* EXERCISE DESCRIPTION:
Each line from the one holding "Loader.content_types (Loader.get_document_summary documents)" to the end of the data below must be output verbatim, with no other lines.

* THE DATA:
(** X21. Loading a file, once the file is read, raises in one case
    only: when, in some chunk of the split, the term pattern captures a
    run of more than 4300 digits. When it returns, there is one chunk
    for each chunk of the split, and every chunk carries the keys
    written to the raw documents: the file name and path, the type,
    topics and priority that [_identify_document_type] gives for the
    file name, and the timestamp of one of the raw documents. *)
Theorem load_single_file_keys (table_splitter : TableAwareTextSplitter)
    (file_name file_path : str) (clock : nat -> str) (raw_documents : list Document) :
  let chunked_documents :=
    split_documents table_splitter
      (imap (fun i doc =>
               Loader.add_file_metadata file_name file_path (clock i) doc)
         raw_documents) in
  match Loader._load_single_file table_splitter file_name file_path clock raw_documents
  with
  | Some chunks =>
      Forall (fun c => terms_convertible (page_content c)) chunked_documents /\
      length chunks = length chunked_documents /\
      forall c : Document,
        c ∈ chunks ->
        let info := Loader._identify_document_type file_name in
        extra (metadata c) !! lit "source_file" = Some file_name /\
        extra (metadata c) !! lit "file_path" = Some file_path /\
        extra (metadata c) !! lit "document_type" = Some (Loader.dt_type info) /\
        extra (metadata c) !! lit "contains_topics"
        = Some (PyStr.join (lit ", ") (Loader.dt_contains info)) /\
        extra (metadata c) !! lit "priority_level" = Some (Loader.dt_priority info) /\
        exists i : nat,
          (i < length raw_documents)%nat /\
          extra (metadata c) !! lit "load_timestamp" = Some (clock i)
  | None =>
      Exists (fun c => ~ terms_convertible (page_content c)) chunked_documents
  end.
Proof. apply load_single_file_spec. Qed.

(** ** The loader: the counts of the summary *)

Lemma occurrences_cons (k a : str) (keys : list str) :
  occurrences k (a :: keys)
  = (if bool_decide (a = k) then 1 else 0) + occurrences k keys.
Proof.
  unfold occurrences. cbn [List.filter].
  destruct (bool_decide (a = k)); cbn [length]; lia.
Qed.

Lemma occurrences_app (k : str) (l1 l2 : list str) :
  occurrences k (l1 ++ l2) = occurrences k l1 + occurrences k l2.
Proof.
  induction l1 as [|a l1 IH]; [done|].
  rewrite <- app_comm_cons, !occurrences_cons, IH. lia.
Qed.

Lemma occurrences_nonneg (k : str) (keys : list str) : 0 <= occurrences k keys.
Proof. unfold occurrences. lia. Qed.

Lemma occurrences_not_elem (k : str) (keys : list str) :
  k ∉ keys -> occurrences k keys = 0.
Proof.
  induction keys as [|a keys IH]; [done|]. intros H.
  apply not_elem_of_cons in H as [H1 H2].
  rewrite occurrences_cons, IH by done.
  by rewrite bool_decide_eq_false_2.
Qed.

Lemma occurrences_NoDup (k : str) (keys : list str) :
  NoDup keys ->
  occurrences k keys = if bool_decide (k ∈ keys) then 1 else 0.
Proof.
  induction 1 as [|a keys Ha Hnd IH]; [done|].
  rewrite occurrences_cons. destruct (decide (a = k)) as [->|Hne].
  - rewrite bool_decide_eq_true_2 by done.
    rewrite occurrences_not_elem by done.
    rewrite bool_decide_eq_true_2 by apply list_elem_of_here. done.
  - rewrite bool_decide_eq_false_2 by done. rewrite IH.
    destruct (decide (k ∈ keys)) as [Hin|Hnin].
    + rewrite !bool_decide_eq_true_2; [done| |done]. by apply list_elem_of_further.
    + rewrite !bool_decide_eq_false_2; [done| |done].
      intros Hin. apply elem_of_cons in Hin as [->|Hin]; done.
Qed.

(** The counter after a run over the keys. *)
Lemma fold_count_up (keys : list str) (counts : gmap str Z) (k : str) :
  fold_left (fun counts ct => Loader.count_up ct counts) keys counts !! k
  = if occurrences k keys =? 0 then counts !! k
    else Some (default 0 (counts !! k) + occurrences k keys).
Proof.
  revert counts. induction keys as [|a keys IH]; intros counts; [done|].
  cbn [fold_left]. rewrite IH, occurrences_cons.
  pose proof (occurrences_nonneg k keys) as Hk.
  unfold Loader.count_up. destruct (decide (a = k)) as [->|Hne].
  - rewrite bool_decide_eq_true_2 by done. rewrite lookup_insert_eq. simpl.
    destruct (1 + occurrences k keys =? 0) eqn:H1; [apply Z.eqb_eq in H1; lia|].
    destruct (occurrences k keys =? 0) eqn:H0.
    + apply Z.eqb_eq in H0. rewrite H0. f_equal; lia.
    + f_equal; lia.
  - rewrite bool_decide_eq_false_2 by done. rewrite lookup_insert_ne by done.
    by rewrite Z.add_0_l.
Qed.

Lemma fold_count_up_empty (keys : list str) (k : str) :
  fold_left (fun counts ct => Loader.count_up ct counts) keys ∅ !! k
  = counted (occurrences k keys).
Proof.
  rewrite fold_count_up, lookup_empty. unfold counted. simpl.
  by destruct (occurrences k keys =? 0).
Qed.

(** The two counters of the summary loop. *)
Lemma summary_loop_counts (documents : list Document) (st : gmap str Z * gmap str Z) :
  fold_left Loader.summary_loop_step documents st
  = (fold_left (fun counts ct => Loader.count_up ct counts)
       (map document_type_of documents) st.1,
     fold_left (fun counts ct => Loader.count_up ct counts)
       (flat_map Loader.content_types_read documents) st.2).
Proof.
  revert st. induction documents as [|doc documents IH]; intros [t c]; [done|].
  cbn [fold_left map flat_map]. rewrite IH. unfold Loader.summary_loop_step.
  cbn [fst snd]. by rewrite fold_left_app.
Qed.

Lemma summary_document_types (documents : list Document) (ty : str) :
  Loader.document_types (Loader.get_document_summary documents) !! ty
  = counted (occurrences ty (map document_type_of documents)).
Proof.
  unfold Loader.get_document_summary. rewrite summary_loop_counts.
  cbn [Loader.document_types fst]. apply fold_count_up_empty.
Qed.

Lemma summary_content_types (documents : list Document) (tag : str) :
  Loader.content_types (Loader.get_document_summary documents) !! tag
  = counted (occurrences tag (flat_map Loader.content_types_read documents)).
Proof.
  unfold Loader.get_document_summary. rewrite summary_loop_counts.
  cbn [Loader.content_types snd]. apply fold_count_up_empty.
Qed.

* ANSWER TO THIS PROBLEM:
  Loader.content_types (Loader.get_document_summary documents) !! tag
  = counted (occurrences tag (flat_map Loader.content_types_read documents)).
Proof.
  unfold Loader.get_document_summary. rewrite summary_loop_counts.
  cbn [Loader.content_types snd]. apply fold_count_up_empty.
Qed.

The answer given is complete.